For me Australia Day should also be a day of celebration of country and stewardship of this earth and a recognition of the need to look after it. This would reflect the goals of the Indigenous population – the First Australians.

For many of us, Australia Day in 2020 was especially poignant, for much of our country was on fire and issues of climate change were in the forefront of eople’s minds. And many of us were wondering how Aboriginal land management practices might be better understood by our policy makers.

Australia Day is also a celebration of all that has been good about this country – the multiculturalism, the sense of community, and the welcoming of displaced peoples after wars.

My husband, a British citizen by birth, was naturalised on Australia Day.
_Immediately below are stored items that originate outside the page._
(* ===== verification/Scheduler.v ===== *)
(** * Process table and round-robin scheduler
      (src/src/process/scheduler.c, src/src/process/process.c, src/src/kernel/switch.c)

    The process table is a list of process control blocks and a [process_t*]
    is an index into it ([None] is the null pointer), so the doubly linked
    ready queue threads through the table as in the code.  The abstract view
    of the queue is a FIFO list of indices.  [context_switch] itself is
    assembly: the model records which process is current afterwards. *)

From S2P Require Import Prelude.

Inductive process_state : Type :=
  | PROC_STATE_UNUSED | PROC_STATE_READY | PROC_STATE_RUNNING
  | PROC_STATE_BLOCKED | PROC_STATE_ZOMBIE.

#[export] Instance process_state_eq_dec : EqDecision process_state.
Proof. solve_decision. Defined.

Definition MAX_PROCESSES : nat := 64.
Definition PROCESS_NAME_LEN : Z := 32.
Definition TIME_SLICE_MS : Z := 10.

(** The registers of [cpu_context_t] that the kernel's C code sets. *)
Record cpu_context : Type := CpuContext {
  cx_rsp : Z; cx_rip : Z; cx_cs : Z; cx_ss : Z; cx_rflags : Z; cx_rdi : Z; cx_rsi : Z
}.

Abbreviation pptr := (option nat).

Record process : Type := Process {
  p_pid : Z;
  p_name : cstring;
  p_state : process_state;
  p_context : cpu_context;
  p_kernel_stack : Z;
  p_kernel_stack_top : Z;
  p_user_stack_top : Z;
  p_vm : Z;
  p_fd_table : Z;
  p_wake_time : Z;
  p_priority : Z;
  p_cpu_time : Z;
  p_exit_code : Z;
  p_next : pptr;
  p_prev : pptr
}.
In a moving ceremony in Canberra some years ago, he was one of a number of people from remarkably disparate countries who were welcomed as new citizens.

As well as being a British citizen, I’m a fourth generation Australian, my ancestors having arrived on the eastern seaboard of Australia in the late nineteenth century, prior to Federation. In this sense, my new novel, The Philosopher’s Daughters reflects my family history.

The novel is a tale of two very different sisters, who were educated in London by their philosopher father. The sisters’ 1890s voyage from London to the remote outback of Australia becomes a journey of self-discovery, set against a landscape of wild beauty and a story of savage dispossession. In their very different ways the sisters develop a great affinity for the country and a sympathy for the original inhabitants who were displaced so harshly without any treaty.